[Start of Attachment]

(** C18: A configuration that loads never stops the Hub from starting.  Whatever
    the environment and the file hold: if they load and the host does its part
    (the lock, the database, the key file, the network), the server starts, and
    in each of its workers the rate limiter, the client and the signer are those
    configured, with a rate of at most the configured number of requests a
    minute; the files it fetches itself are within the size it downloads; and it
    signs every token it is asked for with a lifetime between a second and seven
    days, which it accepts until then.  Each worker has a ledger of its own with
    the configured temporary quota and nothing charged to it, so all of them
    together may use as many times the quota as there are workers.  It panics in
    no case. *)
Theorem loaded_hub_starts `{UrlCrate, Base64Laws, TokenJsonLaws, Ed25519Laws, !KeyFiles, GovernorLaws} env parse_file host ok c :
  try_from_file_or_env env parse_file = Ok c -> (forall path base, parse_file path = Ok base -> in_width base) -> host_answers host ->
  start_server host ok c <> Panic /\
  forall key, host_ready host c key -> exists services,
    start_server host ok c = Ok (services, hh_run host) /\ length services = hh_workers host /\
    sum_by (fun s => quota_bytes (sv_ledger s)) services = Z.of_nat (hh_workers host) * hg_temp_quota_bytes (storage c) /\
    forall s, s ∈ services -> serves c key s /\
    ap_inline_threshold (sv_app s) <= cc_max_download_size (ap_cas (sv_app s)) /\
    forall r t, 0 <= t -> t + MAX_TOKEN_LIFETIME_SECS <= u64_max ->
      match r with ReqProxy _ oid op _ _ => is_blank oid = false /\ (op = "upload" \/ op = "download") | _ => True end ->
      exists token, hub_sign (ap_signer (sv_app s)) (Some t) r = Ok (token, t + hub_ttl (ap_signer (sv_app s)) r) /\
        0 < hub_ttl (ap_signer (sv_app s)) r <= MAX_TOKEN_LIFETIME_SECS /\
        forall now, t <= now < t + hub_ttl (ap_signer (sv_app s)) r -> is_Some (hub_verify (ap_signer (sv_app s)) (Some now) r token).
Proof.
  intros Hload Hfile Hhost. apply loaded_Ok in Hload as (base & Hbase & Hov & Hv & _ & _).
  assert (in_width c) as Hw.
  { eapply overlay_in_width; [|exact Hov]. unfold base_config in Hbase. destruct (var env "HUB_CONFIG_FILE"); [by eapply Hfile|subst; apply default_in_width]. }
  split; [by apply valid_no_panic|]. intros key Hready. destruct (valid_starts host ok c key Hv Hw Hready) as (s & Hs & Hserves).
  exists (replicate (hh_workers host) s). split; [done|]. split; [apply length_replicate|]. split.
  { rewrite (sum_by_replicate (fun s => quota_bytes (sv_ledger s))), (se_ledger _ _ _ Hserves). done. }
  intros s' [-> _]%elem_of_replicate. split; [done|]. destruct Hserves as [Esig Ecas _ Ein _ _]. rewrite Esig, Ecas, Ein.
  split; [by destruct Hv as [_ _ _ _ _ _ _ _ _ _ (_ & ? & ?)]; cbn; lia|]. intros r t. by apply valid_signer_signs.
Qed.
(** A commit of two files, one sent with it and one sent before. *)
Lemma committed_files_are_stored_witness : exists d r cm e,
  rtc (deployed_step sample_config "http://cas" hub_signer) (deployed empty_store) d /\
  histories (dp_hub d) !! 1 = Some r /\ cm ∈ ar_commits r /\ Upsert e ∈ cm_changes cm /\ fe_path e = "big.bin" /\
  exists past i serving c c' checking future content, dp_trace d = past ++ Arrived i :: serving ++ CasStep c c' :: checking ++ future /\
    available (CasServer.sys_server c') (fe_cas_hash e) /\ names (fe_cas_hash e) content /\ 3 = len content.
Proof.
  destruct joint_script as [c Hscript].
  destruct (joint_run sample_config "http://cas" hub_signer initial joint_hub (serve_all_steps "http://cas" hub_signer joint_world first_requests initial ltac:(done))
    (CasServer.started empty_store) [] [put_call; head_call] c ltac:(by intros i [t Ht]) joint_sends Hscript) as [trace Hd].
  pose proof joint_commit as Hc. destruct (histories joint_hub !! 1) as [r|] eqn:Er; [|destruct Hc].
  destruct r as [row [|[rev [|ch [|[e|] [|]]]] [|]]]; try exact (False_ind _ Hc). injection Hc as Hpath Hsize.
  eexists (mkDeployment joint_hub c trace), _, (mkCommit rev [ch; Upsert e]), e. split; [exact Hd|]. split; [exact Er|]. split; [left|].
  split; [right; left|]. split; [exact Hpath|].
  destruct (committed_files_are_stored sample_config "http://cas" hub_signer empty_store _ 1 _ (mkCommit rev [ch; Upsert e]) e
    ltac:(apply Z.le_refl) ltac:(vm_compute; discriminate) empty_genuine Hd Er ltac:(left) ltac:(right; left))
    as (past & i & serving & c0 & c1 & checking & parent & u & future & content & Etrace & _ & Hav & Hn & Hs).
  exists past, i, serving, c0, c1, checking, (Happened i (EvCommit rev [ch; Upsert e] parent (Ok u)) :: future), content.
  split; [exact Etrace|]. split; [exact Hav|]. split; [exact Hn|]. rewrite <- Hsize. exact Hs.
Defined.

[End of Attachment]

- Task: Give back, exactly as written, the stretch from the line with "together may use" through the line with "env parse_file host", and no other lines from the records above.

- Reply:
    together may use as many times the quota as there are workers.  It panics in
    no case. *)
Theorem loaded_hub_starts `{UrlCrate, Base64Laws, TokenJsonLaws, Ed25519Laws, !KeyFiles, GovernorLaws} env parse_file host ok c :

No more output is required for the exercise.